La isla de Ruad (Siria) y, sobre todo, Kalymnos (Dodecaneso, Grecia) han sido conocidas por la recolección de esponjas. No solo se extraían en aguas del Mar Egeo, sino también en las costas de Túnez, Libia, Egipto, Siria y el Líbano. Ha sido el único lugar del Mediterráneo que ha mantenido una flota de barcos dedicados a su pesca –en sus momentos de esplendor eran más de 600 embarcaciones- y, de hecho, la escuela nacional de buceo se halla allí ubicada.
Las esponjas son unos animales acuáticos que viven fijados al fondo del océano. Su superficie tiene miles de poros que constantemente absorben enormes volúmenes de agua, de la que extraen las bacterias que constituyen su alimento. Ningún material hecho por el hombre puede compararse a las esponjas naturales para uso cosmético, para el baño, la pintura o el uso ornamental. Su manufactura artesanal era muy trabajosa. Las esponjas son de color negro y tienen un aspecto poco atractivo. En cuanto se las sube son vigorosamente pisadas para romper y desprender los tejidos internos. Entonces se lavan y se sumergen en el mar durante dos horas, y se pisan y golpean con ramas de palma para eliminar cualquier cuerpo extraño. Durante la noche, se sumergen en el mar nuevamente dentro de una red hasta que sólo quedan las fibras del esqueleto. Después las esponjas se ponen a secar, se prensan y pasan al taller donde se recortan para ajustarlas a los tamaños requeridos. Finalmente, se las sumerge en una solución de agua y ácido clorhídrico que les confiere su famoso tono dorado. Si se desea un tono más claro se las sumerge en permanganato potásico.
Desde mediados del siglo XX esta actividad ha caído bruscamente. Las esponjas sintéticas tienen un precio mucho más bajo, aunque siguen siendo demandadas por los consumidores que prefieren lo natural a lo sintético. Además son muy populares entre los turistas que visitan Grecia, ya sea como regalos o como recuerdos.
La pesca de esponjas se realizaba en pequeños barcos desde donde se enviaba un buzo al mar. Iba normalmente desnudo y llevaba entre sus manos una gran piedra plana. Una vez en el fondo, soltaba la piedra y recogía las esponjas en una red. En el año 1869 los habitantes de Kalymnos inventaron el primitivo traje de buzo, conocido como "skafandro". Dicho traje era de caucho con cuello de bronce al que se fijaba un pesado casco provisto de mirillas de cristal, así como de una válvula que regulaba el suministro de aire, el cual provenía de una bomba instalada en el barco.
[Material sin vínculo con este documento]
(* ===== verification/programs.v ===== *)
(** * The remaining programs: apps/tcp_udp, tcp_ipv4, tcp_ip_ethernet, tcp_native, webget, cs144-echo and tun

    Each program is its [main], as the main thread runs it: the state [Program] is the system
    and what was printed.  A socket's own thread runs beside it and is part of the [Kernel];
    the main thread keeps only the object and uses its end of the socket pair.  Random numbers
    are arguments, and [turns] bounds the loops that may run for ever. *)

From S2P Require Import prelude printing buffer parser checksum tcp_segment tcp_receiver tcp_sender tcp_connection ethernet ipv4 address header_text network_interface file_descriptor tun fd_adapter ethernet_adapter eventloop bidirectional_stream_copy tcp_sponge_socket lab7 command_line.

Module Program.
Section program.
Context {K : Type}.

Record t : Type := mk { sys : Sys.t K; cout : list line; cerr : list line }.
Definition eta (p : t) : t := mk (sys p) (cout p) (cerr p).
#[global] Instance set_sys : Setter sys := ltac:(derive_setter eta sys).
#[global] Instance set_cout : Setter cout := ltac:(derive_setter eta cout).
#[global] Instance set_cerr : Setter cerr := ltac:(derive_setter eta cerr).
#[global, refine] Instance program_has_sys : HasSys K t := {| the_sys := sys |}.
Proof. - by intros []. - done. Defined.

Definition print (l : line) : M t unit := cout %= (fun o => o ++ [l]).
Definition warn (l : line) : M t unit := cerr %= (fun o => o ++ [l]).

(** A function that only prints. *)
Definition on_console {A} (m : M console A) : M t A := fun p =>
  let '(o, c) := m (mk_console EmptyString EmptyString) in
  (o, mk (sys p) (cout p ++ [Text (printing.cout c)]) (cerr p ++ [Text (printing.cerr c)])).

(** A call on a socket [l], a local variable: the socket after it. *)
Definition on_socket {A} (l : EventLoop.t (TCPSpongeSocket.t K A)) (m : M (EventLoop.t (TCPSpongeSocket.t K A)) unit)
    : M t (EventLoop.t (TCPSpongeSocket.t K A)) := fun p =>
  let '(o, l') := m (upd EventLoop.world (setf TCPSpongeSocket.sys (sys p)) l) in
  (_ ← o; Ok l', setf sys (TCPSpongeSocket.sys (EventLoop.world l')) p).

Definition self {A} (l : EventLoop.t (TCPSpongeSocket.t K A)) : nat := TCPSpongeSocket.self (EventLoop.world l).

(** [catch (const exception &e)], with what is printed before and after [e.what()] *)
Definition report (before after : string) (m : M t Z) : M t Z :=
  try_catch m (fun e => warn (What before e after) ;; pure 1).
End program.
Arguments t K : clear implicits.
End Program.
Import Program.

#[local] Existing Instance LossyFdAdapter.lossy_fd_adapter.

(** ** Programs around a [TCPSpongeSocket] *)

Section sockets.
Context {K : Type} `{Kernel K} `{Address.Netdb} `{Owner K}.
Notation P := (Program.t K).

(** The end of the three mains: open the connection, copy, wait. *)
Definition open_and_copy {A} `{FdAdapter K A} (turns : nat) (l : EventLoop.t (TCPSpongeSocket.t K A)) (listen : bool)
    (c_fsm : TCPConfig.t) (c_filt : FdAdapterConfig.t) (random_isn : Z) : M P unit :=
  let* l := on_socket l
    (if listen then TCPSpongeSocket.listen_and_accept turns c_fsm c_filt random_isn
     else TCPSpongeSocket.connect turns c_fsm c_filt random_isn) in
  on_sys (StreamCopy.bidirectional_stream_copy turns (self l)) ;;
  let* _ := on_socket l (zoom EventLoop.world TCPSpongeSocket.wait_until_closed) in
  pure tt.

Definition missing_arguments (usage : string) (argv : list string) : M P unit :=
  on_console (let* a0 := argument argv 0 in show_usage usage a0 (Some "ERROR: required arguments are missing.")).

(** *** apps/tcp_ipv4 *)

Definition tcp_ipv4_main {G} `{Rng G} (turns : nat) (rand : G) (random random_isn : Z) (argv : list string) : M P Z :=
  report "Exception: " newline
    (if len argv <? 3 then missing_arguments TcpIpv4.usage argv ;; pure 1
     else
       let* (c_fsm, c_filt, listen, tun_dev_name) := on_console (TcpIpv4.get_config random argv) in
       let* tun := on_sys (TunFD.new (default TcpIpv4.TUN_DFLT tun_dev_name)) in
       let* adapter := of_outcome (TCPOverIPv4OverTunFdAdapter.new tun) in
       let* make := on_sys (TCPSpongeSocket.new (LossyFdAdapter.mk rand adapter)) in
       let* s := asks sys in
       open_and_copy turns (make s) listen c_fsm c_filt random_isn ;;
       pure 0).

(** *** apps/tcp_udp *)

Definition tcp_udp_main {G} `{Rng G} (turns : nat) (rand : G) (random_isn : Z) (argv : list string) : M P Z :=
  report "Exception: " newline
    (if len argv <? 3 then missing_arguments TcpUdp.usage argv ;; throw (Program_exit 1)
     else
       let* (c_fsm, c_filt, listen) := on_console (TcpUdp.get_config argv) in
       let* udp_sock := on_sys UDPSocket.new in
       when listen (on_sys (Socket.bind udp_sock (FdAdapterConfig.source c_filt))) ;;
       let* adapter := of_outcome (TCPOverUDPSocketAdapter.new udp_sock) in
       let* make := on_sys (TCPSpongeSocket.new (LossyFdAdapter.mk rand adapter)) in
       let* s := asks sys in
       open_and_copy turns (make s) listen c_fsm c_filt random_isn ;;
       pure 0).

(** *** apps/tcp_ip_ethernet; [r0], ..., [r5] are the bytes of the Ethernet address *)

Definition tcp_ip_ethernet_main (turns : nat) (r0 r1 r2 r3 r4 r5 random random_isn : Z) (argv : list string) : M P Z :=
  report "Exception: " newline
    (if len argv <? 3 then missing_arguments TcpIpEthernet.usage argv ;; pure 1
     else
       let local_ethernet_address := random_private_ethernet_address r0 r1 r2 r3 r4 r5 in
       let* (c_fsm, c_filt, next_hop, tap_dev_name) := on_console (TcpIpEthernet.get_config random argv) in
       let* adapter := on_sys
         (let* tap := TapFD.new tap_dev_name in
          TCPOverIPv4OverEthernetAdapter.new tap local_ethernet_address (FdAdapterConfig.source c_filt) next_hop) in
       let* make := on_sys (TCPSpongeSocket.new adapter) in
       let* s := asks sys in
       open_and_copy turns (make s) false c_fsm c_filt random_isn ;;
       pure 0).

End sockets.

(** ** apps/webget *)

Module Webget.
Section webget.
Context {K : Type} `{Kernel K} `{Address.Netdb} `{Owner K}.
Notation P := (Program.t K).

(** [sock.write(...)] of one string *)
Definition write (sock : nat) (s : string) : M P unit :=
  let* _ := on_sys (FileDescriptor.write sock (BufferViewList.of_string_view (string_bytes s)) true) in
  pure tt.

Definition crlf : string := String (Ascii.ascii_of_nat 13) newline.
Definition lines (host path : string) : list string :=
  ["GET " +:+ path +:+ " HTTP/1.1" +:+ crlf; "Host: " +:+ host +:+ crlf; "Connection: close" +:+ crlf; crlf].

(** [while (!sock.eof()) cout << sock.read();] *)
Fixpoint read_all (turns : nat) (sock : nat) : M P unit :=
  let* eof := on_sys (FileDescriptor.eof sock) in
  if eof then pure tt
  else
    match turns with
    | O => throw OutOfFuel
    | S turns =>
        let* data := on_sys (FileDescriptor.read sock no_limit) in
        print (Text (FrameText.bytes_to_string data)) ;;
        read_all turns sock
    end.

(** The request, line by line, and the answer *)
Fixpoint write_all (sock : nat) (ls : list string) : M P unit :=
  match ls with
  | [] => pure tt
  | l :: ls => write sock l ;; write_all sock ls
  end.
Definition request (turns : nat) (sock : nat) (host path : string) : M P unit :=
  write_all sock (lines host path) ;;
  read_all turns sock.

(** [eth_address], [random] and [random_isn] are random. *)
Definition get_URL (turns : nat) (eth_address : EthernetAddress) (random random_isn : Z) (host path : string) : M P unit :=
  let* make := on_sys (FullStackSocket.new eth_address) in
  let* s := asks sys in
  let* address := of_outcome (Address.of_hostname host "http") in
  let* sock := on_socket (make s) (FullStackSocket.connect turns address random random_isn) in
  request turns (self sock) host path ;;
  warn (Text ("Function called: get_URL(" +:+ host +:+ ", " +:+ path +:+ ")." +:+ newline)) ;;
  let* _ := on_socket sock (zoom EventLoop.world TCPSpongeSocket.wait_until_closed) in
  pure tt.

(** [abort()] is status 128 + SIGABRT. *)
Definition main (turns : nat) (eth_address : EthernetAddress) (random random_isn : Z) (argv : list string) : M P Z :=
  report EmptyString newline
    match argv with
    | [] => throw (Program_exit 134)
    | [_; host; path] => get_URL turns eth_address random random_isn host path ;; pure 0
    | argv0 :: _ =>
        warn (Text ("Usage: " +:+ argv0 +:+ " HOST PATH" +:+ newline)) ;;
        let tab := String (Ascii.ascii_of_nat 9) EmptyString in
        warn (Text (tab +:+ "Example: " +:+ argv0 +:+ " stanford.edu /class/cs144" +:+ newline)) ;;
        pure 1
    end.
End webget.
End Webget.

(** ** apps/cs144-echo

    [input] is what [getline] reads from the standard input.  Exceptions are not caught. *)

Module Echo.
Section echo.
Context {K : Type} `{Kernel K} `{Address.Netdb} `{Owner K}.
Notation P := (Program.t K).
Barco y buzo estaban unidos por una manguera. Más tarde el pesado traje de buzo fue reemplazado por el traje ligero hecho de neopreno y nylon, al igual que los buceadores deportivos y los recogedores de esponjas pueden moverse libremente mientras respiran aire filtrado proveniente de un compresor instalado en el barco.
En los viejos tiempos, la flota de pescadores de esponjas abandonaban anualmente Kalymnos en Pascua y no volvían hasta el otoño. El ritmo de vida giraba alrededor de la partida y el retorno de la flota. Ésta era despedida por todos los habitantes y los sacerdotes practicaban diversos ritos con agua bendita encaminados a desear un buen viaje a los hombres. La despedida culminaba con una "cena de amor" que acababa con la tradicional "danza de los pescadores de esponjas".
El temido retorno de los barcos en otoño era anunciado por el tañido de todas las campanas. Cada año, la mitad de los buzos que salían a la mar no volvían. Se contabilizaron alrededor de 10.000 muertes y 20.000 casos de parálisis entre los pescadores de esponjas en un siglo. Quizás debido al gran número de víctimas existe la tradición de que casi cada familia de Kalymnos cuenta por lo menos con un miembro que ha estudiado medicina.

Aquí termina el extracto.